PoseNet es un modelo de visión que se puede utilizar para estimar la pose de una persona en una imagen o video estimando dónde están las articulaciones clave del cuerpo.

Descargar modelo de inicio

Si desea experimentar esto en un navegador web, consulte el repositorio de GitHub de TensorFlow.js .

Aplicaciones y guías de ejemplo

Proporcionamos aplicaciones TensorFlow Lite de ejemplo que demuestran el modelo PoseNet tanto para Android como para iOS.

Ejemplo de Android Ejemplo de iOS

Cómo funciona

La estimación de pose se refiere a las técnicas de visión por computadora que detectan figuras humanas en imágenes y videos, de modo que uno podría determinar, por ejemplo, dónde aparece el codo de alguien en una imagen.

Para ser claros, esta tecnología no reconoce quién está en una imagen. El algoritmo simplemente estima dónde están las articulaciones clave del cuerpo.

Los puntos clave detectados están indexados por "ID de pieza", con un puntaje de confianza entre 0.0 y 1.0, siendo 1.0 el más alto.

Carné de identidad Parte
0 nariz
1 ojo izquierdo
2 Ojo derecho
3 oreja izquierda
4 oreja derecha
5 hombro izquierdo
6 hombro derecho
7 codo izquierdo
8 codo derecho
9 Muñeca izquierda
10 muñeca derecha
11 cadera izquierda
12 cadera derecha
13 rodilla izquierda
14 rodilla derecha
15 tobillo izquierdo
dieciséis tobillo derecho

Benchmarks de desempeño

Los números de referencia de rendimiento se generan con la herramienta que se describe aquí .
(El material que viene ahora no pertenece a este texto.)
(* ===== verification/JoinTableFacts.v ===== *)
(** * Building a one-to-many join table

    Counting, positions and row ids, for every order in which the threads take the rows. *)

From Stdlib Require Import ZArith Lia List Bool.
From stdpp Require Import base list numbers sets relations.
From S2P Require Import Prelude GroupByRuntime GroupByLayouts JoinColumn HashJoinRuntime JoinHashFacts.
Import ListNotations.
Local Open Scope nat_scope.
Local Open Scope hdk_scope.

Section Many.

Context (ti : JoinColumnTypeInfo) (tm : option (list Z)) (mie : Z).
Context (sel : Z -> Z) (n : nat).

Abbreviation item_slot := (item_slot ti tm mie sel).
Abbreviation item_ok := (item_ok ti tm mie sel n).

(** The rows of a slot, in order, and their number. *)
Definition rows_of (s : nat) (items : list (nat * Z)) : list (nat * Z) :=
  filter (fun item => item_slot item = Some s) items.

Definition occ (s : nat) (items : list (nat * Z)) : nat := length (rows_of s items).

Lemma occ_cons s item items :
  occ s (item :: items) = (if decide (item_slot item = Some s) then 1 else 0) + occ s items.
Proof. unfold occ, rows_of. rewrite filter_cons. by case_decide. Qed.

Lemma occ_app s items items' : occ s (items ++ items') = occ s items + occ s items'.
Proof. unfold occ, rows_of. by rewrite filter_app, length_app. Qed.

Lemma occ_permutation s items items' : items ≡ₚ items' -> occ s items = occ s items'.
Proof. intros H. unfold occ, rows_of. by rewrite H. Qed.

Lemma occ_length s items : occ s items <= length items.
Proof. apply length_filter. Qed.

(** ** Counting *)

Lemma count_matches_spec items counts :
  Forall item_ok items -> length counts = n ->
  (forall s, s < n -> (0 <= counts !!! s /\ counts !!! s + Z.of_nat (length items) <= INT32_MAX)%Z) ->
  exists counts', count_matches_impl ti tm mie sel items counts = Ok counts' /\ length counts' = n /\
    forall s, s < n -> counts' !!! s = (counts !!! s + Z.of_nat (occ s items))%Z.
Proof.
  intros Hok. revert counts. induction Hok as [|item items Hi Hok IH]; intros counts Hl Hb.
  { exists counts. split; [done|]. split; [done|]. intros s Hs. unfold occ. simpl. lia. }
  cbn [count_matches_impl]. unfold count_row. cbn [length] in Hb.
  destruct (item_cases ti tm mie sel n item Hi) as [[Ek Es]|(key & s0 & Ek & Esel & Es & Hs0)];
    rewrite Ek; cbn [rbind].
  - destruct (IH counts Hl) as (c' & E & L' & C'); [intros s Hs; specialize (Hb s Hs); lia|].
    exists c'. split; [done|]. split; [done|]. intros s Hs. rewrite C' by done.
    rewrite occ_cons, Es. case_decide; [done|]. done.
  - rewrite Esel, load_at by lia. cbn [mem_result rbind]. rewrite store_at by lia. cbn [mem_result rbind].
    pose proof (Hb s0 Hs0) as B0. unfold INT32_MAX in *. rewrite s32_small by lia.
    destruct (IH (<[s0 := (counts !!! s0 + 1)%Z]> counts)) as (c' & E & L' & C').
    + by rewrite length_insert.
    + intros s Hs. specialize (Hb s Hs). destruct (decide (s = s0)) as [->|].
      * rewrite list_lookup_total_insert_eq by lia. lia.
      * rewrite list_lookup_total_insert_ne by done. lia.
    + exists c'. split; [done|]. split; [done|]. intros s Hs. rewrite C', occ_cons, Es by done.
      destruct (decide (s = s0)) as [->|].
      * rewrite list_lookup_total_insert_eq by lia. rewrite decide_True by done. lia.
      * rewrite list_lookup_total_insert_ne by done. rewrite decide_False by congruence. lia.
Qed.

(** ** Positions *)

(** The rows of the slots before [s]. *)
Definition base (items : list (nat * Z)) (s : nat) : nat :=
  length (concat (map (fun j => rows_of j items) (seq 0 s))).

Lemma base_S items s : base items (S s) = base items s + occ s items.
Proof.
  unfold base, occ. rewrite seq_S, map_app, concat_app, length_app. simpl. by rewrite app_nil_r.
Qed.

Lemma base_mono items s s' : s < s' -> base items s + occ s items <= base items s'.
Proof.
  intros H. rewrite <- base_S. induction H as [|s' _ IH]; [done|]. rewrite (base_S items s'). lia.
Qed.

(** The rows with a slot are at most all rows. *)
Lemma base_bound items s : base items s <= length items.
Proof.
  induction items as [|item items IH].
  { clear. unfold base. induction (seq 0 s) as [|x l IH]; simpl; [done|]. exact IH. }
  assert (G : forall k, base (item :: items) k
    = base items k + (match item_slot item with Some j => if decide (j < k) then 1 else 0 | None => 0 end)).
  { induction k as [|k IHk].
    - change (base (item :: items) 0) with 0. change (base items 0) with 0.
      destruct (item_slot item) as [j|]; [case_decide; lia | done].
    - rewrite !base_S, IHk, occ_cons. destruct (item_slot item) as [j|].
      + destruct (decide (j = k)) as [->|]; repeat case_decide; simplify_eq; lia.
      + destruct (decide (None = Some k)); [done | lia]. }
  rewrite G. simpl. destruct (item_slot item); [case_decide; lia | lia].
Qed.

Lemma scan_from_lookup sum l i x :
  (forall k, k <= length l -> (0 <= sum + total (take k l) <= INT32_MAX)%Z) ->
  l !! i = Some x -> scan_from sum l !! i = Some (sum + total (take (S i) l))%Z.
Proof.
  revert sum i. induction l as [|y l IH]; intros sum i Hb Hi; [done|].
  assert (B1 : (0 <= sum + y <= INT32_MAX)%Z).
  { specialize (Hb 1 ltac:(simpl; lia)). simpl in Hb. lia. }
  assert (E : s32 (sum + y) = (sum + y)%Z) by (unfold INT32_MAX in *; apply s32_small; lia).
  cbn [scan_from]. rewrite E. destruct i as [|i]; simpl in *.
  - f_equal. lia.
  - rewrite (IH (sum + y)%Z i); [f_equal; simpl; lia | | done].
    intros k Hk. specialize (Hb (S k) ltac:(lia)). simpl in Hb. lia.
Qed.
Nombre del modelo Tamaño del modelo Dispositivo GPU UPC
Posenet 12,7 Mb Pixel 3 (Android 10) 12 ms 31 ms *
Pixel 4 (Android 10) 12 ms 19 ms *
iPhone XS (iOS 12.4.1) 4,8 ms 22 ms **

* 4 hilos utilizados.

** 2 subprocesos utilizados en iPhone para obtener el mejor resultado de rendimiento.

Salida de ejemplo

Animación que muestra la estimación de pose

Como funciona

El rendimiento varía según el dispositivo y el paso de salida (mapas de calor y vectores de compensación). El modelo PoseNet es invariante en el tamaño de la imagen, lo que significa que puede predecir posiciones de pose en la misma escala que la imagen original, independientemente de si la imagen se ha reducido o no. Esto significa que PoseNet se puede configurar para tener una mayor precisión a expensas del rendimiento.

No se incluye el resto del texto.